5/10
A Time for Killing
28 January 2024
After what can only be described as one of the most ludicrous firing squad scenarios I've ever seen, the irritated confederate prisoners under the command of "Bentley" (George Hamilton) decide that they are going to avenge themselves on their blue-shirted counterparts and so they duly kill some guards, trash the fort with the cannon and skedaddle. "Maj. Walcott" (Glenn Ford) is duly dispatched to apprehend them and what ensues now is quite possibly the worst main-stream western I have ever seen.

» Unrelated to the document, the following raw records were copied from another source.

(** C16. A reset link changes one password, once: a password-reset request that is answered
    either changes no account, or its form carried the token of its cookie, two equal
    passwords that satisfy the realm's policy and a token that was stored for
    [password_reset] and had not expired; then exactly the account of that token has the
    new hash and the time of the change, no row of that token is left, and nothing but
    accounts, tokens, password history and events has changed: sessions and refresh
    tokens issued before stay as they were. *)
Theorem handleResetPassword_spec {E : Env} realm body req w resp w' :
  NoDup (map vt_id (rows TVerificationToken w)) -> NoDup (map vt_tokenHash (rows TVerificationToken w)) ->
  run (handleResetPassword realm body req) w = (inr resp, w') ->
  (rows TUser w' = rows TUser w /\ resp <> reset_done realm) \/
  (resp = reset_done realm /\ frame [TUser; TVerificationToken; TPasswordHistory; TLoginEvent] w w' /\
   csrf_validate (field "_csrf" body) (cookie (csrf_cookieName (realm_name realm)) req) = true /\
   exists token password t,
     field "token" body = Some token /\ field "password" body = Some password /\ field "confirmPassword" body = Some password /\
     (validate realm password).1 = true /\
     t ∈ rows TVerificationToken w /\ vt_tokenHash t = sha256 token /\ vt_type t = "password_reset" /\
     w_now w <= vt_expiresAt t /\
     (forall x, x ∈ rows TVerificationToken w' -> vt_tokenHash x <> sha256 token) /\
     rows TUser w' = update_first (fun u => user_id u === vt_userId t)
                       (set_new_password (argon2_hash (w_draws w) password) (w_now w)) (rows TUser w)).
Proof.
  intros Hid Hh Hr. unfold handleResetPassword in Hr.
  apply run_bind_inr in Hr as ([] & w0 & Hc & Hr). apply run_validateCsrf_any in Hc as [-> Hc]. cbv zeta in Hr.
  destruct (bool_decide_reflect (field "token" body ?? EmptyString = EmptyString)) as [He|Ht];
    [left; injection Hr as <- <-; by split|].
  destruct (bool_decide_reflect (field "password" body ?? EmptyString = EmptyString)) as [He|Hp];
    [left; injection Hr as <- <-; by split|].
  destruct (field "token" body) as [token|] eqn:Htok; [|done]. destruct (field "password" body) as [password|] eqn:Hpw; [|done].
  change (Some token ?? EmptyString) with token in *. change (Some password ?? EmptyString) with password in *.
  change (false || false) with false in Hr. cbv iota in Hr. destruct (bool_decide_reflect (Some password = field "confirmPassword" body)) as [Hconf|Hconf];
    [|left; injection Hr as <- <-; by split].
  change (negb true) with false in Hr. cbv iota in Hr. destruct (validate realm password).1 eqn:Hval;
    [|left; injection Hr as <- <-; by split].
  change (negb true) with false in Hr. cbv iota in Hr. apply run_bind_inr in Hr as (result & w1 & Hv & Hr).
  pose proof (run_frame [TVerificationToken] _ _ _ _ ltac:(by apply validateToken_footprint) Hv) as Hf1.
  destruct result as [userId|]; [|left; injection Hr as <- <-; split; [by apply (frame_rows _ _ _ TUser Hf1)|done]].
  pose proof Hv as Hv'. apply run_validateToken_inr in Hv'.
  destruct (List.find _ _) as [t|] eqn:Hfind; [|by destruct Hv'].
  apply find_elem in Hfind as [Hin Hhash%bool_decide_eq_true]. destruct Hv' as (Hiff & [?|[= ->]] & Hw1); [done|].
  destruct (proj1 Hiff eq_refl) as [Hty Hexp].
  apply run_bind_inr in Hr as (hash & w2 & Hhp & Hr). apply run_hashPassword_inr in Hhp as [-> ->].
  apply run_bind_inr in Hr as ([] & w3 & Hsp & Hr). apply run_store_password_inr in Hsp as (_ & Hw3).
  right. apply run_bind_inr in Hr as (user & w4 & Hfu & Hr). run_stmt_inv Hfu. clear Hfu.
  apply run_bind_inr in Hr as ([] & w4 & Hhist & Hr). apply run_bind_inr in Hr as ([] & w5 & Hev & Hr).
  injection Hr as <- <-. split; [done|].
  apply (run_frame [TPasswordHistory; TLoginEvent]) in Hhist;
    [|destruct user; [by apply recordHistory_footprint|exact I]].
  apply (run_frame [TPasswordHistory; TLoginEvent]) in Hev; [|by apply recordLoginEvent_footprint].
  pose proof (transitivity Hhist Hev) as Hrest. clear Hhist Hev.
  assert (Hu : rows TUser w5 = update_first (fun u => user_id u === vt_userId t)
                 (set_new_password (argon2_hash (w_draws w) password) (w_now w)) (rows TUser w)).
  { rewrite (frame_rows _ _ _ TUser Hrest) by done. rewrite Hw3, rows_with_rows_eq, Hw1. done. }
  assert (Hvt : rows TVerificationToken w5 = rows TVerificationToken w1).
  { rewrite (frame_rows _ _ _ TVerificationToken Hrest) by done. rewrite Hw3. by rewrite rows_with_rows_ne. }
  split.
  { assert (frame [TUser; TVerificationToken; TPasswordHistory; TLoginEvent] w1 w5) as H2.
    { etransitivity; [|eapply frame_mono; [|exact Hrest]; done].
      etransitivity; [|rewrite Hw3; eapply frame_mono; [|apply frame_with_rows]; done].
      split; [done|]. by repeat split. }
    etransitivity; [eapply frame_mono; [|exact Hf1]; done|exact H2]. }
  split; [by apply Hc|]. exists token, password, t. split_and!; try done.
  intros x Hx. rewrite Hvt, Hw1, rows_with_rows_eq in Hx. apply (removed_key vt_id _ _ _ Hid Hin) in Hx as [Hx Hne].
  intros Heq. apply Hne. f_equal. apply (NoDup_map_inj vt_tokenHash (rows TVerificationToken w)); [done..|congruence].
Qed.

Definition change_done (realm : Realm) : Response :=
  redirect realm "/login" [("info", "Password changed successfully. You can now sign in.")].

Ford just doesn't look like he cared and no amount of facial hair is going to lend enough gravitas to the perpetually underwhelming Hamilton as the story heads down the same wagon trail as quite literally thousands of it's civil war cinematic forebears. The production is almost as bad as the script, which is back of an envelope stuff - and the contribution from Inger Stevens as the kidnapped, wronged and vengeful "Emily" (the fiancée of "Walcott") is just bizarre. Keep an eye out for a young-ish Harrison Ford if you can be bothered sitting through this, and you may also spot Todd Armstrong - having fallen quite a way since "Jason and the Argonauts" (1963) but it's a long and unfulfilling old slog riddled with banal dialogue to an ending that I could have done with about seventy minutes earlier.